Análise do PS5 de 'Crash Bandicoot 4: Está na hora' - “UKAUKA!” Nunca pareceu tão bom

Uma carta de amor para os criadores de plataformas dos anos 90 recebe um excelente porte para a próxima geração.

Crash Bandicoot, o marsupial enlouquecido de shorts e tênis favorito de todos, está de volta na primeira sequência oficial da trilogia original em mais de 20 anos.

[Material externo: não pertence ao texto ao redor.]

(** * MMOMaker relay server (server.js): a shallow embedding and its properties

    The development follows server.js top-down: the packet type tables, the
    Buffer primitives the script calls, the JavaScript values it stores, the
    module state ([playerCount], [idToSocket], [socketToData], ...), and then
    each function of the script as a computation in a small state-and-exception
    monad.  Exceptions keep the state reached when they were thrown: a throw
    does not undo the writes made before it. *)

From Stdlib Require Import ZArith Lia Strings.Byte Strings.String Strings.Ascii DecimalString Sorted.
From stdpp Require Import gmap list.

Set Warnings "-register-all".

Open Scope Z_scope.

(** ** Packet type tables (server.js lines 7-48) *)

Module serverNet.
Definition assign : Z := 1.
Definition message : Z := 2.
Definition miscData : Z := 3.
Definition pos : Z := 4.
Definition myRoom : Z := 5.
Definition outfit : Z := 6.
Definition name : Z := 7.
Definition leave : Z := 8.
Definition playerObj : Z := 9.
Definition heartbeat : Z := 10.
End serverNet.

Module clientNet.
Definition ID : Z := 20.
Definition pos : Z := 21.
Definition myRoom : Z := 22.
Definition outfit : Z := 23.
Definition name : Z := 24.
Definition message : Z := 25.
Definition email : Z := 26.
Definition upload : Z := 27.
Definition miscData : Z := 28.
Definition heartbeat : Z := 29.
End clientNet.

Module clusterNet.
Definition count : Z := 40.
Definition playerData : Z := 41.
Definition miscData : Z := 42.
Definition type : Z := 43.
Definition serverData : Z := 44.
Definition queue : Z := 45.
Definition leave : Z := 46.
End clusterNet.

(** [let serverIndex = 0] (line 50); no statement of the script assigns it. *)
Definition serverIndex : Z := 0.

(** [const tcpPort = 63456] (line 110). *)
Definition tcpPort : Z := 63456.

(** ** Bytes and Buffers *)

Definition byteZ (b : byte) : Z := Z.of_N (Byte.to_N b).

Definition Zbyte (z : Z) : byte := default x00 (Byte.of_N (Z.to_N (z mod 256))).

(** A Node Buffer is its sequence of bytes. *)
Abbreviation Buffer := (list byte).

Definition byteLength (b : Buffer) : Z := Z.of_nat (length b).

(** [Buffer.alloc n], and what [fill(0)] leaves in a buffer of [n] bytes. *)
Definition Buffer_alloc (n : nat) : Buffer := replicate n x00.
Arguments Buffer_alloc : simpl never.

(** The bytes [off, off+n) lie inside the buffer. *)
Definition inRange (b : Buffer) (off n : Z) : bool :=
  (0 <=? off) && (off + n <=? byteLength b).

Definition byteAt (b : Buffer) (off : Z) : Z :=
  byteZ (default x00 (b !! Z.to_nat off)).

(** The read methods throw RangeError outside the buffer: [None] here. *)
Definition readUInt8 (b : Buffer) (off : Z) : option Z :=
  if inRange b off 1 then Some (byteAt b off) else None.

Definition toInt16 (u : Z) : Z := if u <? 32768 then u else u - 65536.

Definition readInt16LE (b : Buffer) (off : Z) : option Z :=
  if inRange b off 2
  then Some (toInt16 (byteAt b off + 256 * byteAt b (off + 1)))
  else None.

Definition poke (b : Buffer) (off v : Z) : Buffer := <[Z.to_nat off := Zbyte v]> b.

(** The write methods throw RangeError when the value does not fit the field or
    the field does not lie inside the buffer: [None] here. *)
Definition writeUInt8 (b : Buffer) (v off : Z) : option Buffer :=
  if (0 <=? v) && (v <=? 255) && inRange b off 1 then Some (poke b off v) else None.

Definition writeUInt16LE (b : Buffer) (v off : Z) : option Buffer :=
  if (0 <=? v) && (v <=? 65535) && inRange b off 2
  then Some (poke (poke b off v) (off + 1) (v / 256))
  else None.

Definition writeInt16LE (b : Buffer) (v off : Z) : option Buffer :=
  if (-32768 <=? v) && (v <=? 32767) && inRange b off 2
  then Some (poke (poke b off v) (off + 1) (v / 256))
  else None.

Arguments writeUInt8 : simpl never.
Arguments writeUInt16LE : simpl never.
Arguments writeInt16LE : simpl never.

(** [b.slice(s, e)] for [0 <= s <= e <= length]. *)
Definition slice (b : Buffer) (s e : Z) : Buffer :=
  take (Z.to_nat (e - s)) (drop (Z.to_nat s) b).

Lançado inicialmente para PS4 e Xbox One em outubro passado, Crash Bandicoot 4: Já era hora recentemente recebeu uma nova atualização de última geração para tirar proveito da maior potência do PlayStation 5 e do Xbox Series X / S. Se você já jogou a versão de última geração de Crash Bandicoot 4: Já era hora , este é exatamente o mesmo jogo com uma nova camada de tinta gráfica. Mas se você ainda não jogou o jogo, está se enganando para não experimentar um dos melhores jogos de plataforma de ação em anos.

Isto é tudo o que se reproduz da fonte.